Example of privatisation
The royal mail, energy, water
Benefits of privatisation
- Raising revenue for government
- Reduces public spending and government borrowing
- Promotes competition
- Promotes efficiency
- Popular capitalism
Drawbacks of privatisation
- Monopoly abuse
- Short-termism wins
- Ignoring externalities
Regulation
The creation of rules within an industry
Benefits of regulation
- Encourages firms to strive for productive efficiency through reduced costs
- Protects from monopoly abuse
- Ensures quality and choice are maintained in monopolistic markets
Benefits of Derregulation
- Competitive markets will lead to economic efficiency
- Productive efficiency & allocatively efficiency is created
- Less government intervention allows firms to produce to the needs of the market
Uk competition policy
Involved measures to enhance competition between firms in order to improve economic outcomes.
Currently overseen by the competition and markets authority (CMA)
How does Uk competition policy improve economic outcomes?
Through:
- Legislation
- Privatisation
- Deregulation
- Prevention of mergers
- Actions to prevent restrictive trade practices and abuse of monopoly power.
Main theoretical principles underpinning UK competition policy
- Ignoring economies of scale, perfect competition is more likely to be productively and allocatively efficient than a monopoly.

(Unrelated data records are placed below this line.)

Lemma grows_refl pg s l : grows pg s l s l [].
Proof. constructor; [done|done|]. intros w. split; [by left|]. intros [?|H]; [done|by apply not_elem_of_nil in H]. Qed.

Lemma grows_trans pg s l s1 l1 t1 s2 l2 t2 :
  grows pg s l s1 l1 t1 -> grows pg s1 l1 s2 l2 t2 -> grows pg s l s2 l2 (t1 ++ t2).
Proof.
  intros [L1 M1 O1] [L2 M2 O2]. constructor.
  - by rewrite L1, L2, app_assoc.
  - intros x Ho Ht. rewrite M2, M1; [done|done| | |].
    + intros v Hv. apply Ht, elem_of_app. by left.
    + intros w Hw. apply O1 in Hw as [H|H]; [by apply Ho|]. apply Ht, elem_of_app. by left.
    + intros v Hv. apply Ht, elem_of_app. by right.
  - intros w. rewrite O2, O1, elem_of_app. tauto.
Qed.

Lemma memset_page m v x : Kernel.memset m v 0 PGSIZE x = if bool_decide (in_page v x) then 0 else m x.
Proof.
  change PGSIZE with (Z.of_nat 4096). rewrite memset_fills_area. unfold in_page.
  case_bool_decide; zcase; done || lia.
Qed.

(** Installing the zeroed page [v] as the table of an absent directory entry. *)
Section new_tab.
Context (m : mem) (pg v d : Z) (Hpt : pt_ok m pg) (Hv : page v) (Hd : 0 <= d < 1024).
Context (Hvp : v <> pg) (Habs : present (pde m pg d) = false) (Hvt : forall d t, has_tab m pg d t -> t <> v).

Let e := Z.lor (V2P v) (Z.lor PTE_P (Z.lor PTE_W PTE_U)).
Let m1 := Kernel.memset m v 0 PGSIZE.
Let m2 := store32 m1 (pg + 4 * d) e.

- Monopolists restrict output to raise prices and gain supernormal profits. This results in a net loss of welfare as consumer surplus is reduced and producer surplus is increased.
??
- If economies of scale is present, monopolies may produce output at a lower ATC than firms in perfect competition.
- Monopolies making abnormal profits can be more innovative and dynamically efficient than in perfect competition
(Generally each case is judged on its own merit)
What theory should be used to illustrate competition policy?
Contestable market theory
How can UK & EU competition policy be achieved?
- Cutting monopoly power
- Restricting mergers & protecting competitive markets
- Creating fairness in markets so that firms don’t abuse dominant positions
- Increase in productive, dynamic, static and allocative efficiency.
Costs leading to unsuccessful UK & EU competition policy
- Reduced creativity
- Stops some firms, particularly natural monopolies, from benefiting from huge EoS.
- Lead to gov failures as authorities created distortions in the market that caused inefficiencies.
Benefits to successful UK & EU competition policy
- Lower prices following outward shift in supply
- Improved quality
- Increased choices
- Innovation
- Possibly technological change
- Competitive advantage. This will help EU firms compete in a global market. Eg. against Chinese and Indian markets.